My attempt: Let $(x,y),(r,s)\in \Bbb{R}^2$ and $c\in F$. Then $P(c(x,y)+(r,s))=P(cx+r,cy+s)=(cx+r,0)=c(x,0)+(r,0)=cP(x,y)+P(r,s)$. Thus $P$ is linear. Let $B=\{e_1,e_2\}$ be standard basis of $\Bbb{R}^2$. Then $P(e_1)=(1,0)$ and $P(e_2)=(0,0)$. So $[P]_B=\begin{bmatrix} 1&0\\ 0&0\\ \end{bmatrix}$. Thus $\exists B$ basis of $\Bbb{R^2}$ such that $[P]_B$ is diagonal. So $P$ is diagonalizable. Characteristic polynomial function of $P$ is $f:\Bbb{R}\to \Bbb{R}$ such that $f(x)=\det (xI_2-[P]_B)=(x-1)x$, $\forall x\in \Bbb{R}$. So $0,1$ are distinct eigenvalue of $P$. By this post, minimal polynomial of $P$ is $m=(x-1)x$. Is my proof correct?
Edit: User Anne Bauval comment made me realize, I unnecessary computed characteristic polynomial.
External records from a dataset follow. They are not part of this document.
(** * Verification of [move_snake] (src/public/snake_Logic.py)

    The module holds one function, the per-tick transition of a snake game:
    from the snake body (head first), a direction string, the food position
    and the side of the square grid it computes either [None] (wall or self
    collision) or the dictionary [{"snake": new_snake, "ate": flag}].

    Two embeddings of the function are given.  [move_snake] works on values
    and threads Python's exceptions through an error monad; it carries the
    functional claims.  [Heap.move_snake] passes an explicit store of list
    objects, so that what the function allocates and what it mutates
    ([new_snake.pop()]) is visible; it carries the purity claim and is
    related to the first one by [move_snake_refines]. *)

From stdpp Require Import gmap strings list.
From Stdlib Require Import ZArith Lia.

Local Open Scope Z_scope.

(** ** Data model *)

(** A grid cell: the two-element list [[x, y]] of Python integers.  Python
    integers are unbounded, hence [Z]. *)
Definition Position : Type := Z * Z.

(** The exceptions the function's primitives can raise. *)
Inductive exn : Type :=
| IndexError.

(** Outcome of a Python computation: a value or a raised exception. *)
Inductive result (A : Type) : Type :=
| Ok (a : A)
| Raise (e : exn).
Arguments Ok {A} a.
Arguments Raise {A} e.

#[global] Instance result_ret : MRet result := fun A a => Ok a.
#[global] Instance result_bind : MBind result := fun A B f m =>
  match m with
  | Ok a => f a
  | Raise e => Raise e
  end.

(** What [move_snake] returns: [None], or a dictionary with the keys
    ["snake"] and ["ate"]. *)
Inductive pyval : Type :=
| PyNone
| PyDict (snake : list Position) (ate : bool).

(** The two outcomes under the names the specification uses. *)
Abbreviation Collision := PyNone (only parsing).
Abbreviation Moved := PyDict (only parsing).

#[global] Instance exn_eq_dec : EqDecision exn.
Proof. solve_decision. Defined.
#[global] Instance pyval_eq_dec : EqDecision pyval.
Proof. solve_decision. Defined.

(** ** Primitives on lists *)

(** [l[i]] for a non-negative index: [IndexError] out of range. *)
Definition getitem (l : list Position) (i : nat) : result Position :=
  match l !! i with
  | Some p => Ok p
  | None => Raise IndexError
  end.

(** [l.pop()]: the removed last element and the shortened list;
    [IndexError] on the empty list. *)
Definition pop (l : list Position) : result (Position * list Position) :=
  match l with
  | [] => Raise IndexError
  | p :: _ => Ok (List.last l p, removelast l)
  end.

(** [p in l], by structural equality of the elements. *)
Definition contains (p : Position) (l : list Position) : bool :=
  bool_decide (p ∈ l).

(** ** The transition function *)

(** The head after the [if]/[elif] chain on [direction]; a string that is
    none of the four leaves both coordinates as they were. *)
Definition advance (direction : string) (head : Position) : Position :=
  let '(head_x, head_y) := head in
  if String.eqb direction "UP" then (head_x, head_y - 1)
  else if String.eqb direction "DOWN" then (head_x, head_y + 1)
  else if String.eqb direction "LEFT" then (head_x - 1, head_y)
  else if String.eqb direction "RIGHT" then (head_x + 1, head_y)
  else (head_x, head_y).

(** The wall test of the source, on the coordinates of the new head. *)
Definition hits_wall (new_head : Position) (grid_size : Z) : bool :=
  let '(head_x, head_y) := new_head in
  (head_x <? 0) || (head_x >=? grid_size) || (head_y <? 0) || (head_y >=? grid_size).

Definition move_snake (snake : list Position) (direction : string)
    (food : Position) (grid_size : Z) : result pyval :=
  let snake_list := snake in
  head ← getitem snake_list 0;
  let new_head := advance direction head in
  if hits_wall new_head grid_size then Ok PyNone
  else if contains new_head snake_list then Ok PyNone
  else
    let new_snake := new_head :: snake_list in
    if bool_decide (new_head = food) then Ok (PyDict new_snake true)
    else
      '(_, new_snake) ← pop new_snake;
      Ok (PyDict new_snake false).

(** The default of the keyword argument [grid_size]. *)
Definition grid_size_default : Z := 20.

Definition move_snake_default (snake : list Position) (direction : string)
    (food : Position) : result pyval :=
  move_snake snake direction food grid_size_default.

(** ** The same function over a store of list objects

    Python lists are mutable objects reached through references.  Here the
    caller's list lives in a store; [list(snake)] and [[new_head] +
    snake_list] allocate fresh objects and [new_snake.pop()] updates one in
    place.  The positions themselves are never written to by the function
    and stay values. *)

Module Heap.

Definition loc : Type := nat.

(** The returned object: [None], or a dictionary whose ["snake"] entry
    refers to a list object of the store. *)
Inductive ref_val : Type :=
| RNone
| RDict (snake : loc) (ate : bool).

(** A computation takes the store and yields the store it leaves
    together with a value or an exception.  The outer [None] marks a
    reference to nothing, which no Python program can hold. *)
Definition M (A : Type) : Type :=
  gmap loc (list Position) → option (gmap loc (list Position) * result A).

Definition ret {A} (a : A) : M A := λ σ, Some (σ, Ok a).

Definition raise {A} (e : exn) : M A := λ σ, Some (σ, Raise e).

Definition bind {A B} (m : M A) (k : A → M B) : M B := λ σ,
  match m σ with
  | Some (σ', Ok a) => k a σ'
  | Some (σ', Raise e) => Some (σ', Raise e)
  | None => None
  end.

Notation "x <- m ;; k" := (bind m (λ x, k))
  (at level 100, m at next level, right associativity).

(** A new list object at an unused location. *)
Definition alloc (v : list Position) : M loc := λ σ,
  let l := fresh (dom σ) in Some (<[l := v]> σ, Ok l).

Definition read (l : loc) : M (list Position) := λ σ,
  match σ !! l with
  | Some v => Some (σ, Ok v)
  | None => None
  end.

Definition write (l : loc) (v : list Position) : M unit := λ σ,
  match σ !! l with
  | Some _ => Some (<[l := v]> σ, Ok tt)
  | None => None
  end.

(** [list(l)]: a new list with the same elements. *)
Definition list_copy (l : loc) : M loc :=
  v <- read l ;; alloc v.

(** [l[i]] *)
Definition getitem (l : loc) (i : nat) : M Position :=
  v <- read l ;;
  match v !! i with
  | Some p => ret p
  | None => raise IndexError
  end.

(** [p in l] *)
Definition contains (p : Position) (l : loc) : M bool :=
  v <- read l ;; ret (bool_decide (p ∈ v)).

(** [l1 + l2]: a new list, both operands untouched. *)
Definition concat (l1 l2 : loc) : M loc :=
  v1 <- read l1 ;; v2 <- read l2 ;; alloc (v1 ++ v2).

(** [l.pop()]: shortens the object at [l] in place. *)
Definition pop (l : loc) : M Position :=
  v <- read l ;;
  match v with
  | [] => raise IndexError
  | p :: _ => _ <- write l (removelast v) ;; ret (List.last v p)
  end.

Definition move_snake (snake : loc) (direction : string)
    (food : Position) (grid_size : Z) : M ref_val :=
  snake_list <- list_copy snake ;;
  head <- getitem snake_list 0 ;;
  let new_head := advance direction head in
  if hits_wall new_head grid_size then ret RNone
  else
    hit <- contains new_head snake_list ;;
    if (hit : bool) then ret RNone
    else
      singleton <- alloc [new_head] ;;
      new_snake <- concat singleton snake_list ;;
      if bool_decide (new_head = food) then ret (RDict new_snake true)
      else
        _ <- pop new_snake ;;
        ret (RDict new_snake false).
Since $P$ is diagonalizable, I get eigenvalue directly from diagonal of matrix $[P]_B$. No need to compute characteristic polynomial. I would like to add one more point which I thought about recently. Let $V$ be $n$-dimensional vector space over $F$ and $T\in L(V,V)$. Suppose $T$ is diagonalizable. Then $\exists B$ basis of $V$ such that $[T]_B$ is diagonal, i.e. $[T]_B=\begin{bmatrix}c_1 & &\\ & \ddots & \\ & & c_n\end{bmatrix}$. We claim $c_1,…,c_n$ are all eigenvalues of $T$. Assume towards contradiction, $\exists c_{n+1}\in F$ such that $c_{n+1}$ is eigenvalue of $T$ and $c_{n+1}\neq c_i$, $\forall i\in J_n$. Characteristic polynomial of $T$ is $f(x)=\det (xI_n-[T]_B)=(x-c_1)\cdots (x-c_n)$, $\forall x\in F$. Since $c_{n+1}$ is eigenvalue of $T$, we have $f(c_{n+1})=(c_{n+1}-c_1)\cdots (c_{n+1}-c_n)=0$. Which implies $c_{n+1}-c_j=0$, for some $j\in J_n$. So $c_{n+1}=c_j$. Thus we reach contradiction. Hence $c_1,…,c_n$ are all eigenvalues of $T$.